Puede resultar difícil aceptar que Wes Anderson, un cineasta conocido por sus adultos intrincadamente dañados (hombres agobiados por el amor perdido, padres ahogados en el arrepentimiento), haya creado sus personajes más conmovedores en dos niños de 12 años que se escapan de casa con un gato, una maleta y un tocadiscos. Pero es cierto. Sam y Suzy (Jared Gilman y Kara Hayward) en Reino de la salida de la luna No son solo niños jugando a las casitas; son dos almas que, a pesar de su edad, se entienden de una manera que los adultos que los rodean nunca podrían.

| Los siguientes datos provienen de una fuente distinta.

Lemma fold_inst_ok known inst :
  known_ok known -> inst ∈ l -> inst_typed l inst -> agrees env inst ->
  (foldable (op inst) = true -> tv_kind (inst_type inst) <> Some TYPE_USIZE) ->
  let '(known', inst') := fold_inst known inst in known_ok known' /\ agrees env inst'.
Proof.
  intros Hk Hin Hty Hag Hn. unfold fold_inst. destruct (_ || _); [done|].
  destruct (mapM (known_operand known) (args inst)) as [operands|] eqn:Hops; [|done].
  destruct (fold_operands operands inst) as [inst'|] eqn:Hfold; [|done].
  assert (Hf : foldable (op inst) = true).
  { unfold fold_operands in Hfold. by destruct (op inst), operands as [|? [|]]. }
  destruct (fold_operands_ok known inst inst' operands Hk Hty (Hn Hf) Hops Hfold)
    as (_ & vs & Hvs & (v & Hev & Hcv) & Hconst & Hit & Hr & Hct).
  assert (Hnc : inst_is_constant (op inst) = false) by by destruct (op inst).
  assert (Henv : env (result inst) = Some v).
  { unfold agrees in Hag. rewrite Hnc, Hf in Hag. by eapply Hag. }
  cbn [result clear_args inst_constant]. change (inst_constant (clear_args inst')) with (inst_constant inst').
  rewrite Hr. split.
  - apply known_ok_insert; [done|]. destruct Hct as [Hct|Hct]; [right|by left]. rewrite Hct, Hcv, Henv.
    repeat split; try done. unfold defines. rewrite Hf. apply orb_true_r.
  - unfold agrees. cbn [op clear_args result inst_type]. rewrite Hconst, Hit, Hr. intros _.
    change (inst_constant (clear_args inst')) with (inst_constant inst'). by rewrite Hcv.
Qed.

Lemma fold_insts_ok l' : forall known,
  known_ok known ->
  (forall inst, inst ∈ l' -> inst ∈ l /\ inst_typed l inst /\ agrees env inst /\
     (foldable (op inst) = true -> tv_kind (inst_type inst) <> Some TYPE_USIZE)) ->
  let '(known', l'') := fold_insts known l' in known_ok known' /\ forall inst, inst ∈ l'' -> agrees env inst.
Proof.
  induction l' as [|inst l' IH]; intros known Hk Hl; cbn [fold_insts].
  { split; [done|]. by intros inst ?%elem_of_nil. }
  destruct (Hl inst ltac:(left)) as (Hin & Hty & Hag & Hn).
  pose proof (fold_inst_ok known inst Hk Hin Hty Hag Hn) as Hi. destruct (fold_inst known inst) as [known1 inst1].
  destruct Hi as [Hk1 Hag1]. specialize (IH known1 Hk1 ltac:(intros; apply Hl; by right)).
  destruct (fold_insts known1 l') as [known2 l2]. destruct IH as [Hk2 Hag2]. split; [done|].
  intros i [->|?]%elem_of_cons; auto.
Qed.

Lemma fold_blocks_ok bs : forall known,
  known_ok known ->
  (forall inst, inst ∈ all_insts_of bs -> inst ∈ l /\ inst_typed l inst /\ agrees env inst /\
     (foldable (op inst) = true -> tv_kind (inst_type inst) <> Some TYPE_USIZE)) ->
  agrees_all env (fold_blocks known bs).2.
Proof.
  unfold agrees_all, all_insts_of. induction bs as [|b bs IH]; intros known Hk Hl; cbn [fold_blocks].
  { by intros inst ?%elem_of_nil. }
  pose proof (fold_insts_ok (insts b) known Hk) as Hb. destruct (fold_insts known (insts b)) as [known1 l1].
  destruct Hb as [Hk1 Hag1]; [intros; apply Hl; cbn; apply elem_of_app; by left|].
  specialize (IH known1 Hk1 ltac:(intros; apply Hl; cbn; apply elem_of_app; by right)).
  destruct (fold_blocks known1 bs) as [known2 bs2]. cbn [snd] in *.
  intros inst. cbn. intros [?|?]%elem_of_app; auto.
Qed.
End run.
End typed.

(** ** Removing constants *)

Lemma mark_read_spec read vs v :
  v <> MIR_NO_VALUE -> N.to_nat v < length read ->
  foldl mark_read read vs !! N.to_nat v = Some true <-> v ∈ vs \/ read !! N.to_nat v = Some true.
Proof.
  intros Hv. revert read. induction vs as [|w vs IH]; intros read Hlen; cbn [foldl].
  - rewrite elem_of_nil. tauto.
  - rewrite IH, elem_of_cons.
    2:{ unfold mark_read. by destruct (mir_value_is_none w); rewrite ?length_insert. }
    unfold mark_read. destruct (mir_value_is_none w) eqn:Hw.
    + apply N.eqb_eq in Hw as ->. change UINT32_MAX with MIR_NO_VALUE. naive_solver.
    + destruct (decide (w = v)) as [->|Hne].
      * rewrite list_lookup_insert_eq by done. naive_solver.
      * rewrite list_lookup_insert_ne by lia. naive_solver.
Qed.

Lemma elem_of_all_insts inst bs : inst ∈ all_insts_of bs <-> exists b, b ∈ bs /\ inst ∈ insts b.
Proof. unfold all_insts_of. rewrite list_elem_of_In, in_flat_map. by setoid_rewrite <- list_elem_of_In. Qed.

Lemma elem_of_drop_unread ir inst :
  inst ∈ all_insts_of (blocks (drop_unread_constants ir)) <->
  inst ∈ all_insts_of (blocks ir) /\
  unread_constant (foldl mark_read (replicate (value_count ir) false)
                     (flat_map fold_reads (all_insts_of (blocks ir)))) inst = false.
Proof.
  unfold drop_unread_constants. cbn [blocks set_blocks]. rewrite !elem_of_all_insts.
  set (read := foldl _ _ _). split.
  - intros (b & (b' & -> & Hb)%list_elem_of_fmap & [Hu Hi]%list_elem_of_filter). eauto.
  - intros [(b & Hb & Hi) Hu].
    exists (set_insts b (filter (fun inst => unread_constant read inst = false) (insts b))). split.
    + apply list_elem_of_fmap. eauto.
    + by apply list_elem_of_filter.
Qed.

Section kept.
Context `{TV : TypeView}.
Lemma number_read lx :
  isdigit (lexer_peek lx) || (Ascii.eqb (lexer_peek lx) "."%char && isdigit (lexer_peek_next lx)) = true ->
  exists text, token_read lx text (lexer_number lx).1 (lexer_number lx).2.
Proof.
  intros Hstart. unfold lexer_number.
  destruct (reads_eat_while isdigit lx) as (He & Hreads & Hstop); [done|].
  set (ds := (span_class isdigit (remaining lx)).1) in *.
  pose proof (span_class_all isdigit (remaining lx)) as Hds. fold ds in Hds.
  destruct (after_fields lx ds) as (_ & _ & Hspan & Hdiag & _).
  rewrite <- He in Hspan, Hdiag. set (lx1 := eat_while (turns lx) isdigit lx) in *. clearbody lx1.
  destruct (Ascii.eqb (lexer_peek lx1) "."%char && _) eqn:Hdot.
  - apply andb_true_iff in Hdot as [Hdot%Ascii.eqb_eq _].
    assert (Heat : reads lx1 ["."%char] (lexer_eat lx1)) by (rewrite <- Hdot; apply reads_eat; by rewrite Hdot).
    destruct (eat_fields lx1) as (_ & _ & Hspan1 & Hdiag1 & _).
    set (lx2 := lexer_eat lx1) in *. clearbody lx2.
    destruct (reads_eat_while isdigit lx2) as (He2 & Hreads2 & _); [done|].
    set (fs := (span_class isdigit (remaining lx2)).1) in *.
    pose proof (span_class_all isdigit (remaining lx2)) as Hfs. fold fs in Hfs.
    destruct (after_fields lx2 fs) as (_ & _ & Hspan2 & Hdiag2 & _). rewrite <- He2 in Hspan2, Hdiag2.
    set (lx3 := eat_while (turns lx2) isdigit lx2) in *. clearbody lx3.
    rewrite decide_True by done. exists (ds ++ "."%char :: fs). split; cbn; try done.
    + change ("."%char :: fs) with (["."%char] ++ fs). eapply reads_trans; [done|]. by eapply reads_trans.
    + change (start_span lx3 = start_span lx). congruence.
    + by exists ds, fs.
    + intros [_ ?]%app_eq_nil. done.
    + intros _. congruence.
  - assert (Hne : ds <> []).
    { intros Hn. assert (Heq : lx1 = lx) by by rewrite He, Hn. rewrite Heq in Hstop, Hdot. rewrite Hstop in Hstart.
      cbn in Hstart. apply andb_true_iff in Hstart as [Hd%Ascii.eqb_eq Hn']. rewrite Hd in Hdot. cbn in Hdot.
      apply negb_false_iff, Ascii.eqb_eq in Hdot. by rewrite Hdot in Hn'. }
    cbn [fst snd]. rewrite decide_False by done. rewrite (rd_text _ _ _ Hreads).
    rewrite strtoll_digits by (done || by rewrite <- peek_remaining).
    pose proof (digits_value_nonneg ds Hds) as Hnn. destruct (Z.ltb_spec LLONG_MAX (digits_value ds)) as [Hlt|Hle].
    + exists ds. split; cbn; try done.
      * rewrite <- (app_nil_r ds). eapply reads_trans; [done|apply reads_report].
      * intros _. rewrite decide_False.
        -- unfold diagnostics_count. cbn. rewrite length_app, Hdiag. done.
        -- intros Hat. rewrite Hat in Hds. by inversion_clear Hds.
    + exists ds. split; cbn; try done. split; [done|]. split; [done|].
      rewrite wrap_signed_id; [done|lia|]. unfold LLONG_MAX in Hle. cbn. lia.
Qed.

(** *** Identifiers *)

Lemma keywords_nul : Forall (fun w => Forall (fun c => c <> NUL) w.1) keywords.
Proof. repeat constructor; done. Qed.

(** The chain of comparisons finds the word, or none of them is it. *)
Lemma keyword_type_spec ref words :
  Forall (fun w : list ascii * TokenType => Forall (fun c => c <> NUL) w.1) words ->
  (ref, keyword_type ref words) ∈ words \/ keyword_type ref words = TOKEN_IDENT /\ ref ∉ words.*1.
Proof.
  intros Hw. induction Hw as [|[word type] words Hword _ IH]; [right; split; [done|]; apply not_elem_of_nil|].
  cbn. destruct (string_ref_equals_cstr ref word) eqn:He.
  - apply string_ref_equals_cstr_spec in He as ->; [|done]. left. left.
  - destruct IH as [IH|[IH1 IH2]]; [by left; right|]. right. split; [done|].
    intros [->|?]%elem_of_cons; [|done].
    assert (string_ref_equals_cstr word word = true) by by apply string_ref_equals_cstr_spec. congruence.
Qed.

Lemma keyword_types ref type : (ref, type) ∈ keywords -> is_keyword type = true.
Proof.
  assert (Hk : Forall (fun w => is_keyword w.2 = true) keywords) by (repeat constructor).
  intros Hin. rewrite Forall_forall in Hk. by apply (Hk (ref, type)).
Qed.

Lemma keyword_plain type :
  is_keyword type = true ->
  type <> TOKEN_INVALID /\ type <> TOKEN_EOF /\ type <> TOKEN_IDENT /\
  forall heap tok text, token_type tok = type ->
    token_lexeme tok = text -> (text, type) ∈ keywords -> token_text heap tok text.
Proof.
  intros Hk. repeat split; try by intros ->.
  intros heap tok text Ht Hl Hin. unfold token_text. rewrite Ht. by destruct type.
Qed.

Sam, un huérfano y paria entre sus compañeros, es pragmático y ferozmente leal, mientras que Suzy, con su mirada penetrante y sus libros robados de la biblioteca, lleva la furia silenciosa de alguien que se siente fundamentalmente invisible. Juntos, crean un mundo propio, un refugio secreto en una isla donde pueden existir sin ser juzgados. Pero lo que los convierte en los mejores personajes de Anderson no es solo su aventura rebelde, es la seriedad de su amor, la forma en que abordan la vida con la sinceridad que solo los niños pueden tener.
En un mundo de adultos emocionalmente atrofiados, Sam y Suzy son los únicos lo suficientemente valientes para exigir algo más: una vida donde sean comprendidos, donde pertenezcan. Y eso es lo que hace que su historia, a pesar de su capricho pastel, sea la más profundamente humana que Anderson haya contado jamás.